In Paul’s mind the more sin we can demonstrate the more grace can be discovered. If sin marched into the room after Torah, grace chased sin (and Torah?) out the backdoor!
“But where sin increased, grace increased all the more” (Rom 5:20b).
Sin dominated the scene through the presence of death. Grace, however, triumphs over death through righteousness and eternal life in Christ.
Again, if Torah effectively undid Jewish privilege, then grace overwhelms that undoing and creates in Jesus Christ the promise God had always planned for Israel. We can take “righteousness” in 5:21 to mean “justification before God” or “new creation life in Christ for the believer” or we can take it to refer to (as does Wright) “Jesus’ own righteous life.” In my estimation, the contextual federal emphasis of all things being in Adam and or in Christ clearly favors the latter interpretation. Righteousness comes through Jesus Christ — in him and in attachment to him.
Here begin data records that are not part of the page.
Lemma head_of_length l : len (head_of l) = LogHeadSize.
Proof. unfold head_of. rewrite !length_app. cbn [length]. by rewrite !be_put_length. Qed.

Lemma Encode_head l : Encode l = head_of l ++ LogData l.
Proof. unfold Encode, head_of. by rewrite <- !app_assoc. Qed.

Lemma Encode_length l : len (Encode l) = log_Size l.
Proof. rewrite Encode_head, length_app, Nat2Z.inj_add, head_of_length. done. Qed.

Lemma decodeHeadBuf_head l : wf_log l -> decodeHeadBuf (head_of l) = (with_data l [], len (LogData l)).
Proof.
  intros [H1 H2 H3 H4]. unfold decodeHeadBuf, head_of, with_data.
  rewrite take_put, drop_put, take_put. rewrite (app_assoc (be_put 8 _)).
  assert (L : length (be_put 8 (uint64 (ID l)) ++ be_put 4 (uint32 (CreateTime l))) = 12%nat) by (by rewrite length_app, !be_put_length).
  rewrite app_nth2 by (rewrite L; lia). rewrite L. cbn [nth Nat.sub].
  change 13%nat with (12 + 1)%nat. rewrite <- drop_drop, (drop_app_length' _ _ 12) by done.
  cbn [drop]. rewrite drop_0, <- (app_nil_r (be_put 4 (uint32 (len (LogData l))))), take_put, !be_get_put.
  change (256 ^ Z.of_nat 8) with (2 ^ 64). change (256 ^ Z.of_nat 4) with (2 ^ 32).
  rewrite !uwrap_small by lia. by rewrite !Z.mod_small by lia.
Qed.

(** A log that was written to a stream is read back, and the stream is left after it. *)
Lemma Decode_Encode l rest : wf_log l -> Decode (Encode l ++ rest) = (inl l, rest).
Proof.
  intros Hl. unfold Decode, DecodeHead. rewrite Encode_head, <- app_assoc, <- (head_of_length l), ReadFull_app.
  rewrite decodeHeadBuf_head by done. rewrite ReadFull_app. by destruct l.
Qed.

Lemma Decode_nil : Decode [] = (inr EOF, []).
Proof. done. Qed.

(** ** Log stores (store.go) *)

Definition InvalidLogID : Z := 0.

Class LogStore := {
  ls_t : Type;
  ls_GetLog : Z -> SM ls_t (Log + error);
  ls_FirstID : SM ls_t (Z * option error);
  ls_LastID : SM ls_t (Z * option error);
  ls_StoreLog : Log -> SM ls_t (option error);
  (* the time, and the age in seconds *)
  ls_PurgeExpired : Z -> Z -> SM ls_t (option error);
  ls_Clear : SM ls_t (option error)
}.

(** The ids of a sequence of logs. *)
Definition first_id (logs : list Log) : Z := match logs with [] => InvalidLogID | l :: _ => ID l end.
Definition last_id (logs : list Log) : Z := match last logs with None => InvalidLogID | Some l => ID l end.

Definition log_with (logs : list Log) (id : Z) : option Log :=
  if id <? first_id logs then None else logs !! Z.to_nat (id - first_id logs).

(** Consecutive ids, and fields that fit. *)
Definition chain (logs : list Log) : Prop :=
  Forall wf_log logs /\ forall i l, logs !! i = Some l -> ID l = first_id logs + Z.of_nat i.

(** What a log store promises.  It takes the log that comes next; what it does with another
    one, and whether a store without logs takes another first log than 1, is up to the
    store. *)
Class LogStoreSpec (S : LogStore) := {
  ls_rep : ls_t -> list Log -> Prop;
  rep_chain s logs : ls_rep s logs -> chain logs;
  GetLog_ok s logs id : ls_rep s logs -> 0 < id < 2 ^ 64 -> exists s',
    ls_GetLog id s = (Ret (match log_with logs id with Some l => inl l | None => inr ErrLogNotFound end), s') /\ ls_rep s' logs;
  FirstID_ok s logs : ls_rep s logs -> exists s', ls_FirstID s = (Ret (first_id logs, None), s') /\ ls_rep s' logs;
  LastID_ok s logs : ls_rep s logs -> exists s', ls_LastID s = (Ret (last_id logs, None), s') /\ ls_rep s' logs;
  StoreLog_ok s logs l : ls_rep s logs -> wf_log l -> ID l = last_id logs + 1 -> exists s',
    ls_StoreLog l s = (Ret None, s') /\ ls_rep s' (logs ++ [l])
}.

Section Chains.

Lemma chain_nil : chain [].
Proof. split; [constructor|done]. Qed.

Lemma chain_last logs : chain logs -> logs <> [] -> last_id logs = first_id logs + len logs - 1.
Proof.
  intros [_ Hc] Hne. unfold last_id. rewrite last_lookup. destruct logs as [|l0 logs]; [done|]. cbn [length pred].
  destruct ((l0 :: logs) !! length logs) as [l|] eqn:E; [|apply lookup_ge_None in E; simpl in E; lia]. rewrite (Hc _ _ E). simpl length. lia.
Qed.

Lemma chain_snoc logs l : chain logs -> wf_log l -> (logs = [] \/ ID l = last_id logs + 1) -> chain (logs ++ [l]).
Proof.
  intros Hc Hl Hid. pose proof Hc as [Hw Hi]. split; [apply Forall_app; by split; [|constructor]|].
  intros i l' H. apply lookup_app_Some in H as [H|[Hlen H]].
  - rewrite (Hi _ _ H). by destruct logs.
  - apply list_lookup_singleton_Some in H as [Hz ->]. destruct logs as [|l0 logs].
    + simpl in *. replace i with 0%nat by lia. lia.
    + destruct Hid as [|Hid]; [done|]. rewrite Hid, chain_last by done. simpl first_id. simpl length in *. lia.
Qed.

End Chains.

(** ** The store on goleveldb (goleveldb_store.go)

    The database of the store is nil when it could not be opened: using it panics. *)

Definition Uint64ToBytes (u : Z) : bytes := be_put 8 (uint64 u).
Definition BytesToUint64 (b : bytes) : outcome Z := if len b <? 8 then Panic else Ret (be_get (take 8 b)).

(** Opening the database in an empty directory. *)
Class StoreOpen (I : IDB) := store_Open : engine + error.
Class StoreOpenSpec (I : IDB) {S : IDBSpec I} (O : StoreOpen I) := {
  open_empty e : store_Open = inl e -> model e = ∅ /\ healthy e
}.

Section GoLevelDBStore.
Context {I : IDB}.

Record GoLevelDBStore := mkGLS { gdb : option engine; gfirst : Z; glast : Z }.

Definition gls_reset (s : GoLevelDBStore) : GoLevelDBStore := mkGLS (gdb s) InvalidLogID InvalidLogID.

Definition firstID : SM GoLevelDBStore (Z * option error) := fun s =>
  if negb (gfirst s =? InvalidLogID) then (Ret (gfirst s, None), s)
  else match gdb s with
  | None => (Panic, s)
  | Some e =>
      let it := cur_First (drv_NewIterator e) in
      if cur_Valid it then
        match BytesToUint64 (raw_key it) with
        | Panic => (Panic, s)
        | Ret id => (Ret (id, None), mkGLS (gdb s) id (glast s))
        end
      else (Ret (gfirst s, None), s)
  end.

Definition lastID : SM GoLevelDBStore (Z * option error) := fun s =>
  if negb (glast s =? InvalidLogID) then (Ret (glast s, None), s)
  else match gdb s with
  | None => (Panic, s)
  | Some e =>
      let it := cur_Last (drv_NewIterator e) in
      if cur_Valid it then
        match BytesToUint64 (raw_key it) with
        | Panic => (Panic, s)
        | Ret id => (Ret (id, None), mkGLS (gdb s) (gfirst s) id)
        end
      else (Ret (glast s, None), s)
  end.

Definition gls_GetLog (id : Z) : SM GoLevelDBStore (Log + error) := fun s =>
  match gdb s with
  | None => (Panic, s)
  | Some e =>
      match db_Get e (Uint64ToBytes id) with
      | (_, Some err) => (Ret (inr err), s)
      | (None, None) => (Ret (inr ErrLogNotFound), s)
      | (Some v, None) => (Ret ((Decode v).1), s)
      end
  end.

Definition gls_StoreLog (log : Log) : SM GoLevelDBStore (option error) :=
  '(last, err) ← lastID;
  match err with
  | Some err => mret (Some err)
  | None => fun s =>
      let s := mkGLS (gdb s) (gfirst s) InvalidLogID in
      if negb (ID log =? uint64 (last + 1)) then (Ret (Some ErrStoreLogID), s)
      else match gdb s with
      | None => (Panic, s)
      | Some e =>
          let '(e', err) := drv_Put e (Uint64ToBytes (ID log)) (Encode log) in
          match err with
          | Some err => (Ret (Some err), mkGLS (Some e') (gfirst s) InvalidLogID)
          | None => (Ret None, mkGLS (Some e') (gfirst s) (ID log))
          end
      end
  end.

(** The records of the loop of [PurgeExpired]; [fuel] bounds the entries of the iterator. *)
Fixpoint purge_loop (fuel : nat) (t : Z) (it : cursor) (w : list BatchOp) : list BatchOp + error :=
  match fuel with
  | O => inl w
  | S fuel =>
      if cur_Valid it then
        match Unmarshal (raw_value it) with
        | inr err => inr err
        | inl l => if CreateTime l >? t then inl w else purge_loop fuel t (cur_Next it) (w ++ [OpDelete (raw_key it)])
        end
      else inl w
  end.

Definition gls_PurgeExpired (now n : Z) : SM GoLevelDBStore (option error) := fun s =>
  if n <=? 0 then (Ret (Some (errorf "invalid expired time")), s)
  else
    let t := uint32 (now - n) in
    let s := gls_reset s in
    match gdb s with
    | None => (Panic, s)
    | Some e =>
        let it := cur_First (drv_NewIterator e) in
        match purge_loop (S (cur_bound it)) t it [] with
        | inr err => (Ret (Some err), s)
        | inl w => let '(e', err) := drv_Write e w in (Ret err, mkGLS (Some e') (gfirst s) (glast s))
        end
    end.

(** [Clear] closes the database, removes its directory and opens it again. *)
Definition gls_Clear {O : StoreOpen I} : SM GoLevelDBStore (option error) := fun s =>
  match store_Open with
  | inl e => (Ret None, mkGLS (Some e) InvalidLogID InvalidLogID)
  | inr err => (Ret (Some err), mkGLS None InvalidLogID InvalidLogID)
  end.

End GoLevelDBStore.

#[global] Instance goleveldb_log_store (I : IDB) (O : StoreOpen I) : LogStore := {|
  ls_t := GoLevelDBStore;
  ls_GetLog := gls_GetLog;
  ls_FirstID := firstID;
  ls_LastID := lastID;
  ls_StoreLog := gls_StoreLog;
  ls_PurgeExpired := gls_PurgeExpired;
  ls_Clear := gls_Clear
|}.

(** ** The promise of the store on goleveldb *)

(** The entries of a sequence of logs. *)
Definition log_entry (l : Log) : bytes * bytes := (Uint64ToBytes (ID l), Encode l).
Definition log_map (logs : list Log) : gmap bytes bytes := list_to_map (map log_entry logs).

Lemma Uint64ToBytes_lt a b : 0 <= a < 2 ^ 64 -> 0 <= b < 2 ^ 64 -> a < b -> blt (Uint64ToBytes a) (Uint64ToBytes b).
Proof.
  intros Ha Hb Hlt. unfold blt, Uint64ToBytes. rewrite <- (app_nil_r (be_put 8 (uint64 a))), <- (app_nil_r (be_put 8 (uint64 b))).
  rewrite bcmp_be_put; rewrite ?uwrap_small by lia; change (256 ^ Z.of_nat 8) with (2 ^ 64); try lia.
  by rewrite (proj2 (Z.compare_lt_iff a b)).
Qed.

Lemma chain_cons l logs : chain (l :: logs) -> wf_log l /\ chain logs /\ Forall (fun l' => ID l < ID l') logs.
Proof.
  intros [Hw Hi]. apply Forall_cons in Hw as [Hl Hw]. split; [done|]. simpl in Hi.
  assert (H : forall i l', logs !! i = Some l' -> ID l' = ID l + 1 + Z.of_nat i) by (intros i l' E; rewrite (Hi (S i) l' E); lia).
  split.
  - split; [done|]. intros i l' E. rewrite (H _ _ E). destruct logs as [|l0 logs]; [done|]. simpl. rewrite (H 0%nat l0) by done. lia.
  - apply Forall_lookup. intros i l' E. rewrite (H _ _ E). lia.
Qed.

Lemma log_entries_sorted logs : chain logs -> StronglySorted (fun a b => blt a.1 b.1) (map log_entry logs).
Proof.
  induction logs as [|l logs IH]; intros Hc; cbn [map]; [constructor|]. destruct (chain_cons _ _ Hc) as (Hl & Hc' & Hlt).
  constructor; [by apply IH|]. apply Forall_map, Forall_forall. intros l' Hin. rewrite Forall_forall in Hlt.
  destruct Hc' as [Hw _]. rewrite Forall_forall in Hw. destruct Hl as [? _ _ _], (Hw _ Hin) as [? _ _ _].
  apply Uint64ToBytes_lt; [lia..|by apply Hlt].
Qed.

Lemma log_keys_nodup logs : chain logs -> NoDup (map log_entry logs).*1.
Proof.
  intros Hc%log_entries_sorted. revert Hc. generalize (map log_entry logs). intros es. induction 1 as [|e es _ IH Hf]; [constructor|].
  cbn. constructor; [|done]. intros (p & Hp & Hin)%list_elem_of_fmap. rewrite Forall_forall in Hf.
  apply (blt_irrefl e.1). rewrite Hp at 2. by apply Hf.
Qed.

Lemma sorted_log_map logs : chain logs -> sorted_entries (log_map logs) = map log_entry logs.
Proof.
  intros Hc. assert (AntiSymm (=) (fun a b : bytes * bytes => blt a.1 b.1)).
  { intros a b H1 H2. exfalso. by eapply blt_irrefl, blt_trans. }
  apply (StronglySorted_unique (fun a b : bytes * bytes => blt a.1 b.1)).
  - pose proof (sorted_entries_sorted (log_map logs)) as Hs. revert Hs. generalize (sorted_entries (log_map logs)). intros es.
    induction es as [|e es IH]; intros Hs; [constructor|]. rewrite fmap_cons in Hs. apply StronglySorted_inv in Hs as [Hs Hf]. constructor; [by apply IH|].
    rewrite Forall_fmap in Hf. exact Hf.
  - by apply log_entries_sorted.
  - rewrite sorted_entries_perm. unfold log_map. apply map_to_list_to_map. by apply log_keys_nodup.
Qed.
We should probably avoid the summary ideas that what we have here is the principle of sin and the principle of grace; sin gets us death and grace gets us life. No, we are dealing here with more particular (and better) ideas: Torah dealt death to the Jewish nation and Jesus Christ deals grace to the same, providing for them triumph over death in Christ.
What then of the Gentile? They’ve been take care of, and they’ll be taken care of: both are taken care of in Christ. In the first instance, though, we do need to ask if the Gentile is in view here.